DineVita Groupは、12ブランドを擁していることを前述したが、客単価1000円のラーメン業態「らぁ麺 たから田」から、客単価1万8000円のすき焼き店「SUKIYAKI 六松」まで、多種多様な業態で構成されている。
また、FC事業にも取り組んでいる。このブランドと店舗数は、「やきとん 筑前屋」(直営16店舗、FC9店舗)、ハンバーグ・ステーキの「肉のはせ川」(直営7店舗、FC3店舗)、「炭火焼き鳥 鶏ジロー」(直営3店舗、FC22店舗)、「渋谷カオマンガイ」(直営1店舗)を擁している。居抜き物件を活用して投資額を低く抑え、早く回収できることを特徴としている。
さらに2022年、埼玉県・所沢にセントラルキッチンを開設。ここでは通常の20倍の速さで急速冷凍する「凍眠」(株式会社テクニカンが開発)を6台設置し、食品の鮮度を落とすことなく、冷凍加工食品製造を可能にした。ここでは、メニュー開発のためのテストキッチンスペースも設けていて、クオリティを均質化し、安全衛生管理を集約している。
ちなみに「凍眠」の技術とは、このようになっている。
通常の急速冷凍は「冷たい空気」で凍らせるが、「凍眠」は30度の食品添加物(アルコール)で凍らせる装置。液体は気体よりも熱伝導率が高く、通常の冷凍よりも約20倍の速さで冷凍が出来る。
通常の冷凍の場合、食品の細胞内に含まれる水分等が大きく膨らみ、氷結晶が細胞膜を破壊してしまう。そして、破れた細胞膜から「ドリップ」と言われる旨味成分や栄養素が流れ出て、食品の品質の劣化や冷凍焼けを原因となる。

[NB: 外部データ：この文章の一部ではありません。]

(** [v.k]; [None] stands for [undefined]. *)
Definition get (k : string) (v : value) : option value :=
  match v with
  | Obj props => assoc k props
  | _ => None
  end.

(** [v.k1.k2...] *)
Fixpoint getPath (path : list string) (v : value) : option value :=
  match path with
  | [] => Some v
  | k :: rest => match get k v with
                 | Some v' => getPath rest v'
                 | None => None
                 end
  end.

Fixpoint remove (k : string) (props : list (string * value)) : list (string * value) :=
  match props with
  | [] => []
  | (k', v) :: rest => if String.eqb k k' then remove k rest else (k', v) :: remove k rest
  end.

Definition isStr (v : value) : bool := match v with Str _ => true | _ => false end.

End Value.
Import Value.

(* ================================================================== *)
(** ** The demo analysis generator ([getDemoAnalysis]) *)
(* ================================================================== *)

Section Synthesizer.

Local Open Scope string_scope.
Local Open Scope Z_scope.

Variable unicodeUpper : codeUnit -> jsstring.

(** The alternatives of
    [/breaking|shocking|secret|exclusive|banned|hidden|urgent/i]. *)
Definition emotionalWords : list jsstring :=
  [js "breaking"; js "shocking"; js "secret"; js "exclusive";
   js "banned"; js "hidden"; js "urgent"].
Lemma isNumberPrefix_returns text pos :
  pos < len text -> exists b, isNumberPrefix text pos = Ok b.
Proof.
  intros H. unfold isNumberPrefix.
  destruct (Z.leb_spec pos 0); [eexists; reflexivity|].
  rewrite index_get by lia. cbn [bind].
  destruct (negb (get text pos =? r_dot)); [eexists; reflexivity|].
  destruct (skipBlanksBack_range text (pos - 1)) as (start & E1 & B1); [lia|].
  rewrite E1. cbn [bind].
  destruct (countDigitsBack_returns (S (length text)) text start 0 false)
    as (st & E2 & B2); [lia | unfold len in *; lia |].
  rewrite E2. cbn [bind].
  destruct st as [[s' fd]|]; [|eexists; reflexivity].
  specialize (B2 _ _ eq_refl).
  destruct (Z.leb_spec 0 s'); [|eexists; reflexivity].
  rewrite index_get by lia. cbn [bind].
  destruct (negb (get text s' =? r_space) && negb (get text s' =? r_tab)
            && negb (get text s' =? r_nl)); eexists; reflexivity.
Qed.

Lemma lastPunctLoop_returns sep fuel : forall text i,
  -1 <= i < len text -> (Z.to_nat (i + 1) < fuel)%nat ->
  exists r, lastPunctLoop fuel text sep i = Ok r /\ -1 <= r <= i.
Proof.
  induction fuel as [|fuel IH]; intros text i Hi Hf; [lia|].
  cbn [lastPunctLoop].
  destruct (Z.leb_spec 0 i); [|exists (-1); split; [reflexivity | lia]].
  rewrite index_get by lia. cbn [bind].
  assert (exists r, lastPunctLoop fuel text sep (i - 1) = Ok r /\ -1 <= r <= i) as Next.
  { destruct (IH text (i - 1)) as (r & E & B); try lia. exists r. split; [exact E | lia]. }
  destruct (mapGet sep (get text i)); [|exact Next].
  destruct (get text i =? r_dot).
  - destruct (isNumberPrefix_returns text i) as (b & E); [lia|].
    rewrite E. cbn [bind]. destruct b; [exact Next|].
    exists i; split; [reflexivity | lia].
  - cbn [bind]. exists i; split; [reflexivity | lia].
Qed.
(** * ippdu: outlet directory, resolver and scrapers of a Smart-PDU client

    A shallow embedding of [ippdu.py].  Python values are modelled as
    follows.

    - [int] is [Z].  The interpreter's optional cap on the length of a
      decimal literal passed to [int()] is a resource limit of the run-time
      and is not part of the model.
    - [str] is [string]; a character of [string] is read as the Unicode code
      point of the same number, so the model covers every text over
      U+0000..U+00FF.  The character tables of [PyStr] below are Python's on
      that range.
    - [dict] is stdpp's [gmap]; a list or tuple is a list or a product.
    - a raised exception is the [Raise] case of [result].
    - the external collaborators (the HTTP client, the HTML parser of [bs4],
      [xml.etree.ElementTree.fromstring] and the browser session) are
      variables of the section [Device]; the code of [ippdu.py] starts from
      what they return.  The methods of the parsed documents that the code
      calls ([find_all], [find_parent], [get], [get_text], iteration over an
      element) are modelled on the document trees. *)

From Stdlib Require Import ZArith NArith Ascii String.
From Stdlib Require Import Decimal DecimalString DecimalPos DecimalZ.
From stdpp Require Import base option list strings gmap fin_maps sorting.

Set Warnings "-register-all".

Local Open Scope Z_scope.

(** ** Exceptions *)

(** The payload of the [ValueError]s the program can meet; each constructor
    stands for one message text. *)
Inductive ValueErrorMsg :=
  | OutletNumberNotPresent (num : Z)
      (* f"Outlet number {num} not present." *)
  | MultipleOutletsNamed (arg : string) (matches : list Z)
      (* f'Multiple outlets named ... Specify the number instead. Matches: {matches}' *)
  | NoOutletNamed (arg : string)
      (* f'No outlet named ... found.' *)
  | InvalidLiteralForInt (arg : string).
      (* raised by int(): invalid literal for int() with base 10 *)

Inductive exn :=
  | ValueError (msg : ValueErrorMsg)
  | AttributeError      (* attribute access on None *)
  | IndexError          (* list index out of range *)
  | KeyError (key : Z)
  | ParseError          (* xml.etree.ElementTree.ParseError *)
  | RequestException.   (* any failure of requests.get / raise_for_status *)

Inductive result (A : Type) :=
  | Ok (a : A)
  | Raise (e : exn).
Arguments Ok {A} a.
Arguments Raise {A} e.

#[global] Instance result_ret : MRet result := λ A a, Ok a.
#[global] Instance result_bind : MBind result := λ A B f m,
  match m with Ok a => f a | Raise e => Raise e end.

Definition returns {A} (m : result A) : Prop := ∃ a, m = Ok a.
Definition raises {A} (m : result A) : Prop := ∃ e, m = Raise e.

(** ** Python's [str] methods on U+0000..U+00FF *)

Module PyStr.

Definition ord (c : ascii) : N := N_of_ascii c.
Definition chr (n : N) : ascii := ascii_of_N n.

Definition between (lo hi : N) (c : ascii) : bool :=
  ((lo <=? ord c) && (ord c <=? hi))%N.
Definition is_code (n : N) (c : ascii) : bool := (ord c =? n)%N.

(** Unicode category Nd: what [int()] and the regex class [\d] accept. *)
Definition is_decimal (c : ascii) : bool := between 48 57 c.

(** [str.isdigit] per character: the decimals and the superscripts
    U+00B2, U+00B3, U+00B9 (Numeric_Type=Digit). *)
Definition is_digit (c : ascii) : bool :=
  is_decimal c || is_code 178 c || is_code 179 c || is_code 185 c.

(** [str.isspace] per character. *)
Definition is_space (c : ascii) : bool :=
  between 9 13 c || between 28 32 c || is_code 133 c || is_code 160 c.

Definition is_upper (c : ascii) : bool :=
  between 65 90 c || between 192 214 c || between 216 222 c.
Definition is_lower_with_capital (c : ascii) : bool :=
  between 97 122 c || between 224 246 c || between 248 254 c.

Fixpoint all_chars (p : ascii → bool) (s : string) : bool :=
  match s with
  | EmptyString => true
  | String c r => p c && all_chars p r
  end.

(** [s.isdigit()]: at least one character and all of them digits. *)
Definition isdigit (s : string) : bool :=
  match s with
  | EmptyString => false
  | String _ _ => all_chars is_digit s
  end.

Definition lower_char (c : ascii) : ascii :=
  if is_upper c then chr (ord c + 32) else c.

(** [s.lower()] *)
Fixpoint lower (s : string) : string :=
  match s with
  | EmptyString => EmptyString
  | String c r => String (lower_char c) (lower r)
  end.

(** [s.upper()].  U+00DF becomes the two letters SS.  The capitals of
    U+00B5 and U+00FF lie beyond U+00FF; these two letters are kept as
    they are, so [upper] is Python's on every text without them. *)
Fixpoint upper (s : string) : string :=
  match s with
  | EmptyString => EmptyString
  | String c r =>
      if is_code 223 c then String "S" (String "S" (upper r))
      else if is_lower_with_capital c then String (chr (ord c - 32)) (upper r)
      else String c (upper r)
  end.

(** [s.lstrip(chars)] for a set of characters given as a predicate. *)
Fixpoint lstrip_by (p : ascii → bool) (s : string) : string :=
  match s with
  | EmptyString => EmptyString
  | String c r => if p c then lstrip_by p r else s
  end.

Fixpoint rstrip_by (p : ascii → bool) (s : string) : string :=
  match s with
  | EmptyString => EmptyString
  | String c r =>
      match rstrip_by p r with
      | EmptyString => if p c then EmptyString else String c EmptyString
      | r' => String c r'
      end
  end.

(** [s.strip()] *)
Definition strip (s : string) : string := rstrip_by is_space (lstrip_by is_space s).

(** [s.startswith(p)] *)
Fixpoint startswith (p s : string) : bool :=
  match p, s with
  | EmptyString, _ => true
  | String a p', String b s' => if decide (a = b) then startswith p' s' else false
  | String _ _, EmptyString => false
  end.

Fixpoint drop_chars (n : nat) (s : string) : string :=
  match n, s with
  | O, _ => s
  | S n', String _ r => drop_chars n' r
  | S _, EmptyString => EmptyString
  end.

(** [s.replace(old, EmptyString)] for a non-empty [old]: every occurrence,
    scanning from the left, occurrences do not overlap. *)
Fixpoint remove_all_fuel (fuel : nat) (old s : string) : string :=
  match fuel with
  | O => s
  | S fuel' =>
      match s with
      | EmptyString => EmptyString
      | String c r =>
          if startswith old s
          then remove_all_fuel fuel' old (drop_chars (String.length old) s)
          else String c (remove_all_fuel fuel' old r)
      end
  end.
Definition remove_all (old s : string) : string :=
  remove_all_fuel (String.length s) old s.

Definition digit_value (c : ascii) : Z := Z.of_N (ord c) - 48.

(** The digit part of an [int()] literal: decimals, single underscores
    only between two decimals. *)
Fixpoint int_digits (acc : Z) (after_digit : bool) (s : string) : option Z :=
  match s with
  | EmptyString => if after_digit then Some acc else None
  | String c r =>
      if is_decimal c then int_digits (10 * acc + digit_value c) true r
      else if is_code 95 c && after_digit then int_digits acc false r
      else None
  end.

(** The white space [int()] skips around a literal; unlike [str.strip] it
    does not skip U+001C..U+001F. *)
Definition is_int_space (c : ascii) : bool :=
  between 9 13 c || is_code 32 c || is_code 133 c || is_code 160 c.

(** [int(s)]: surrounding white space, an optional sign, the digits. *)
Definition int (s : string) : result Z :=
  let body := rstrip_by is_int_space (lstrip_by is_int_space s) in
  let parsed :=
    match body with
    | String c r =>
        if is_code 45 c then Z.opp <$> int_digits 0 false r
        else if is_code 43 c then int_digits 0 false r
        else int_digits 0 false body
    | EmptyString => None
    end in
  match parsed with
  | Some z => Ok z
  | None => Raise (ValueError (InvalidLiteralForInt s))
  end.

しかしながら「凍眠」の場合は、氷結晶の膨張率が少なく、食材のダメージが少ない。そして解凍後の再現性が高い(=味が落ちにくい)という特徴がある。
沖縄料理店の話題から、同社のセントラルキッチンに及んだが、「沖縄料理 琉歌 ゆいゆいさ~」は、このような背景を持った外食企業が出店したものとして紹介した。
このような企業の基盤が、多ブランド展開を可能にしていると言えるのではないだろうか。